> [TASK REQUIREMENTS] Every line from the one containing "is_u 64 (anchorFrameNumber" through the last line below should be reproduced exactly; please include nothing else.

MATERIAL FOR THIS TASK Block Start

Lemma exactDifficulty_mono d e1 e2 :
  0 <= d -> e1 <= e2 -> exactDifficulty d e1 <= exactDifficulty d e2.
Proof.
  intros Hd He. assert (shiftsOf e1 <= shiftsOf e2) as Hm by (apply Z.div_le_mono; lia).
  set (K := Z.max 0 (- shiftsOf e1)).
  rewrite (exactDifficulty_quot d e1 K), (exactDifficulty_quot d e2 K) by lia.
  apply Z.div_le_mono; [apply Z.pow_pos_nonneg; lia|]. apply Z.mul_le_mono_nonneg_l; [done|].
  apply factor_shift_mono; lia.
Qed.

Lemma noWrap_mono d e1 e2 : 0 <= d -> e1 <= e2 -> noWrap d e2 -> noWrap d e1.
Proof.
  intros Hd He [Hw|Hw]; assert (shiftsOf e1 <= shiftsOf e2) as Hm by (apply Z.div_le_mono; lia);
    [left; lia|].
  destruct (Z.ltb_spec (shiftsOf e1) 0) as [Hn|Hn]; [by left|right].
  eapply Z.le_lt_trans; [|exact Hw]. rewrite <- !Z.mul_assoc.
  apply Z.mul_le_mono_nonneg_l; [done|]. by apply (factor_shift_mono e1 e2 0); lia.
Qed.

(** ** The exponent *)

(** Frames and times for which the 64-bit differences and products are exact: up to
    2^32 frames and 2^46 milliseconds (two thousand years) from the anchor. *)
Definition inRange (a : AsertDifficultyAdjuster) (n t : Z) : Prop :=
  is_u 64 (anchorFrameNumber a) /\ anchorFrameNumber a <= n < anchorFrameNumber a + 2 ^ 32
  /\ is_i 64 (anchorParentTime a) /\ Z.abs (t - anchorParentTime a) < 2 ^ 46.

MATERIAL FOR THIS TASK Block End

> [RESPONSE FOR THIS EXERCISE]
  is_u 64 (anchorFrameNumber a) /\ anchorFrameNumber a <= n < anchorFrameNumber a + 2 ^ 32
  /\ is_i 64 (anchorParentTime a) /\ Z.abs (t - anchorParentTime a) < 2 ^ 46.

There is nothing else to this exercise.